Researchers have revealed that stress, lack of autonomy and ability at the workplace or due to the demanding jobs can lead to depression and death. The study, published in the Journal of Applied Psychology, found that our mental health and mortality have a strong correlation with the amount of autonomy we have at our job, our workload and job demands, and our cognitive ability to deal with those demands. "When job demands are greater than the control afforded by the job or an individual's ability to deal with those demands, there is a deterioration of their mental health and, accordingly, an increased likelihood of death," said study lead author Erik Gonzalez-Mule from Indiana University in the US.
For the findings, the researchers used data from 3,148 Wisconsin residents who participated in the nationally representative, longitudinal Midlife in the US survey. Of those in their sample, 211 participants died during the 20-year study.
They examined how job control -- or the amount of autonomy employees have at work -- and cognitive ability -- or people's ability to learn and solve problems -- influence how work stressors such as time pressure or workload affect mental and physical health and, ultimately, death.

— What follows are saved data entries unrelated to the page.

(* ===== verification/Elf.v ===== *)
(** * Elf: loading programs (src/util/elf.c, elf.h; the processes made from them in
      src/sched/sched.c)

    A file is a list of bytes; copying from outside it is a fault.  The state is the
    memory manager, behind the class [VSpace], and the bytes of physical memory.  What
    a program will see is its [image]: the byte behind a virtual address of a space. *)

From S2P Require Import Prelude Disk Pmm Alloc Kheap DList Paging Vfs Sched.

Definition ELFMAG0 : Z := 0x7f.
Definition ELFMAG1 : Z := 69.
Definition ELFMAG2 : Z := 76.
Definition ELFMAG3 : Z := 70.
Definition EI_CLASS : nat := 4.
Definition ELFCLASS64 : Z := 2.
Definition PT_LOAD : Z := 1.

(** [elf64_hdr_t] (64 bytes) and [elf64_phdr_t] (56 bytes); both are laid out without
    padding. *)
Record elf64_hdr : Type := mk_ehdr {
  ident : list Z; entry : Z; ph_off : Z; ph_ent_size : Z; ph_num : Z;
}.
Definition ehdr_layout : list nat := (replicate 16 1 ++ [2; 2; 4; 8; 8; 8; 4; 2; 2; 2; 2; 2; 2])%nat.
Definition ehdr_of (bs : list Z) : elf64_hdr :=
  let f := unpack ehdr_layout bs in
  let fld i := default 0 (f !! i) in
  mk_ehdr (take 16 f) (fld 19%nat) (fld 20%nat) (fld 24%nat) (fld 25%nat).
Definition sizeof_ehdr : Z := 64.

Record elf64_phdr : Type := mk_phdr { p_type : Z; p_offset : Z; vaddr : Z; file_sz : Z; mem_sz : Z }.
Definition phdr_layout : list nat := [4; 4; 8; 8; 8; 8; 8; 8]%nat.
Definition phdr_of (bs : list Z) : elf64_phdr :=
  let f := unpack phdr_layout bs in
  let fld i := default 0 (f !! i) in
  mk_phdr (fld 0%nat) (fld 2%nat) (fld 3%nat) (fld 5%nat) (fld 6%nat).
Definition sizeof_phdr : Z := 56.

Definition check_elf_hdr (h : elf64_hdr) : bool :=
  let id i := default 0 (ident h !! i) in
  if negb (id 0%nat =? ELFMAG0) || negb (id 1%nat =? ELFMAG1) || negb (id 2%nat =? ELFMAG2) || negb (id 3%nat =? ELFMAG3)
  then false
  else id EI_CLASS =? ELFCLASS64.

(** The memory manager and physical memory. *)
Record estate (P : Type) : Type := mk_estate { e_vs : P; e_phys : pmem }.
Arguments mk_estate {P}. Arguments e_vs {P}. Arguments e_phys {P}.

(** Address translation by the processor: the frame behind a page of a space, and the frame
    behind a page of the kernel's window. *)
Class Mmu (P : Type) : Type := {
  vs_trans : P -> Z -> Z -> option Z;
  vs_ktrans : P -> Z -> option Z;
}.

(** The upper levels of the walk for directory [i]: the first entry of the top level leads to
    the map's second level, and entry [i] of that to the directory. *)
Definition top_walk (m : page_map) (i : Z) : bool :=
  let p4 := ent (pml4 m) 0 in let p3 := ent (pdp m) i in
  Z.testbit p4 0 && (p4 .& PAGE_FRAME =? pdp_phys m) &&
  Z.testbit p3 0 && (p3 .& PAGE_FRAME =? ent (page_dirs_phys m) i).

(** The walk below the first entry of the top level (2^27 pages): through the second level,
    the directory, and the table in the frame the directory entry names. *)
Definition space_trans (s : pstate kheap) (sp pg : Z) : option Z :=
  let virt := pg * 4096 in
  match maps s !! sp with
  | Some m =>
      let d := ent (page_dirs m) (PDP_IDX virt, PD_IDX virt) in
      let e := ent (default ∅ (tabs s !! (d .& PAGE_FRAME))) (PT_IDX virt) in
      if (0 <=? pg) && (pg <? 2 ^ 27) && top_walk m (PDP_IDX virt) && Z.testbit d 0 && Z.testbit e 0
      then Some (e .& PAGE_FRAME) else None
  | None => None
  end.
#[export] Instance paging_Mmu (lay : layout) : Mmu (pstate kheap) := {| vs_trans := space_trans; vs_ktrans := kframe lay |}.

(** What a program of the space sees at a virtual address. *)
Definition image {P} `{Mmu P} (s : estate P) (sp va : Z) : option Z :=
  (fun f => e_phys s (f + va `mod` 4096)) <$> vs_trans (e_vs s) sp (va `div` 4096).

Section load.
Context {P : Type} `{VSpace P} `{Mmu P}.
Abbreviation E := (M (estate P)).

Definition vs {A} (m : M P A) : E A := fun s =>
  match m (e_vs s) with
  | Ok (a, p) => Ok (a, mk_estate p (e_phys s))
  | Err f => Err f
  end.

(** [memcpy] to a page of the kernel's window: the bytes go to the frame the window has there. *)
Definition kwrite (v : Z) (bs : list Z) : E () :=
  o ← gets (fun s => vs_ktrans (e_vs s) v);
  f ← unwrap o OutOfBounds;
  modify (fun s => mk_estate (e_vs s) (mem_put (e_phys s) f bs)).

(** One page: the frame is mapped at [tmp] while it is filled. *)
Definition load_page (data : list Z) (ph : elf64_phdr) (space tmp i : Z) : E () :=
  phys ← vs vs_request;
  vs (vs_kernel_map tmp phys 1);;
  page ← buf_read data (p_offset ph + i) 4096;
  kwrite tmp page;;
  vs (vs_map_memory (u64 (vaddr ph + i)) phys 1 space).

Definition seg_size (ph : elf64_phdr) : Z :=
  if mem_sz ph `mod` 4096 =? 0 then mem_sz ph else u64 (mem_sz ph - mem_sz ph `mod` 4096 + 4096).

(** [i] is a [uint32_t] compared with the 64-bit size. *)
Definition load_segment (fuel : N) (data : list Z) (ph : elf64_phdr) (space : Z) : E () :=
  let size := seg_size ph in
  vs (vs_alloc_region_at (vaddr ph) size space);;
  tmp ← vs (vs_kernel_alloc 1);
  while_ fuel (fun i =>
    if i <? size then load_page data ph space tmp i;; mret (inl (u32 (i + 4096)))
    else mret (inr ())) 0;;
  vs (vs_kernel_free tmp 1).

Definition phdr_at (data : list Z) (h : elf64_hdr) (i : Z) : E elf64_phdr :=
  bs ← buf_read data (ph_off h + sN 32 (ph_ent_size h * i)) sizeof_phdr; mret (phdr_of bs).

(** The return value and the entry point, which is not written on failure. *)
Definition elf_load (fuel : N) (data : list Z) (space : Z) : E (Z * option Z) :=
  hb ← buf_read data 0 sizeof_ehdr;
  let h := ehdr_of hb in
  if negb (check_elf_hdr h) then mret (1, None) else
  for_each 0 (ph_num h) (fun i =>
    ph ← phdr_at data h i;
    if p_type ph =? PT_LOAD then load_segment fuel data ph space else mret ());;
  mret (0, Some (entry h)).

(** The return value of [elf_load] is dropped; the entry point of a file that was
    refused is an uninitialised variable. *)
Definition loadelf (fuel : N) (data : list Z) (space : Z) : E Z :=
  r ← elf_load fuel data space;
  unwrap r.2 NoReturn.
End load.

(** ** What the loader relies on *)

(** [vs_inv p n k]: the manager is consistent and can deliver [n] more pages and record
    [k] more regions; [vs_space p sp]: the space [sp] exists; [vs_regs p sp rs k]: its
    regions (start and end) are [rs], and its list has room for [k] more; [vs_listed p sp rs]:
    its regions are [rs], in this order, whatever the list's counter says; [vs_win] and
    [vs_owned]: the kernel addresses and the frames handed out; [vs_top]: the end of physical
    memory; [vs_limit]: the end of the addresses a space can have; [vs_kkept]: the kernel's
    mappings, but for some addresses, are kept. *)
Class VSpaceSpec (P : Type) `{VSpace P} `{Mmu P} : Type := {
  vs_inv : P -> nat -> nat -> Prop;
  vs_space : P -> Z -> Prop;
  vs_regs : P -> Z -> list (Z * Z) -> nat -> Prop;
  vs_listed : P -> Z -> list (Z * Z) -> Prop;
  vs_win : P -> Z -> Prop;
  vs_owned : P -> Z -> Prop;
  vs_top : P -> Z;
  vs_limit : Z;
  vs_map_cost : nat;
  vs_same p p' : Prop :=
    (forall sp pg, vs_trans p' sp pg = vs_trans p sp pg) /\
    (forall sp, vs_space p sp -> vs_space p' sp) /\
    (forall v, vs_win p v -> vs_win p' v) /\ (forall f, vs_owned p f -> vs_owned p' f) /\ vs_top p' = vs_top p;
  vs_kkept p p' (X : Z -> Prop) : Prop :=
    forall v f, ~ X v -> vs_win p v -> vs_ktrans p v = Some f -> vs_ktrans p' v = Some f;
  vs_keeps p p' : Prop := vs_same p p' /\ (forall sp rs k, vs_regs p sp rs k -> vs_regs p' sp rs k) /\
    forall sp rs, vs_listed p sp rs -> vs_listed p' sp rs;
  vs_limit_range : 0 <= vs_limit <= 2 ^ 64;
  vs_trans_aligned p n k sp pg f : vs_inv p n k -> vs_trans p sp pg = Some f -> f `mod` 4096 = 0;
  vs_owned_range p n k f : vs_inv p n k -> vs_owned p f -> f `mod` 4096 = 0 /\ 0 <= f < vs_top p;
  vs_request_wp p n k :
    vs_inv p (S n) k -> wp vs_request (fun f p' => vs_inv p' n k /\ f `mod` 4096 = 0 /\
      ((forall sp pg, vs_trans p sp pg <> Some f) /\ ~ vs_owned p f /\ vs_kkept p p' (fun _ => False)) /\
      vs_owned p' f /\ vs_keeps p p') p;
  vs_map_wp p n k va f sp :
    vs_inv p (vs_map_cost + n) k -> vs_space p sp -> va `mod` 4096 = 0 -> 0 <= va -> va + 4096 <= vs_limit ->
    f `mod` 4096 = 0 -> vs_owned p f ->
    wp (vs_map_memory va f 1 sp) (fun _ p' => vs_inv p' n k /\
      (forall sp' pg, vs_trans p' sp' pg =
         if decide (sp' = sp /\ pg = va `div` 4096) then Some f else vs_trans p sp' pg) /\
      (forall sp, vs_space p sp -> vs_space p' sp) /\ (forall v, vs_win p v -> vs_win p' v) /\
      (forall sp rs k, vs_regs p sp rs k -> vs_regs p' sp rs k) /\ forall sp rs, vs_listed p sp rs -> vs_listed p' sp rs) p;
  vs_alloc_at_wp p n k b size sp rs r :
    vs_inv p n (S k) -> vs_regs p sp rs (S r) -> 0 <= b -> Forall (fun x => x.1 <= b) rs -> 0 < size ->
    b + size <= vs_limit ->
    wp (vs_alloc_region_at b size sp) (fun _ p' => vs_inv p' n k /\ vs_regs p' sp (rs ++ [(b, b + size)]) r /\
      vs_same p p') p;
  vs_kalloc_wp p n k :
    vs_inv p (S n) k -> wp (vs_kernel_alloc 1) (fun v p' => vs_inv p' n k /\
      (vs_win p' v /\ ~ vs_win p v /\ vs_kkept p p' (fun _ => False)) /\ vs_keeps p p') p;
  vs_kmap_wp p n k v f : vs_inv p n k -> vs_win p v -> f `mod` 4096 = 0 -> vs_owned p f ->
    wp (vs_kernel_map v f 1) (fun _ p' => vs_inv p' n k /\
      (vs_ktrans p' v = Some f /\ vs_kkept p p' (fun w => w = v)) /\ vs_keeps p p') p;
  vs_kfree_wp p n k v : vs_inv p n k -> vs_win p v -> wp (vs_kernel_free v 1) (fun _ p' => vs_inv p' n k /\
    (forall sp pg, vs_trans p' sp pg = vs_trans p sp pg) /\
    (forall sp, vs_space p sp -> vs_space p' sp) /\ (forall sp rs k, vs_regs p sp rs k -> vs_regs p' sp rs k)) p;
}.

"We found that work stressors are more likely to cause depression and death as a result of jobs in which workers have little control or for people with lower cognitive ability," Gonzalez-Mule said.
On the other hand, the research team also found that job demands resulted in better physical health and lower likelihood of death when paired with more control of work responsibilities.
"COVID-19 might be causing more mental health issues, so it's particularly important that work not exacerbate those problems," Gonzalez-Mule said.
"This includes managing and perhaps reducing employee demands, being aware of employees' cognitive capability to handle demands and providing employees with autonomy are even more important than before the pandemic began," he noted.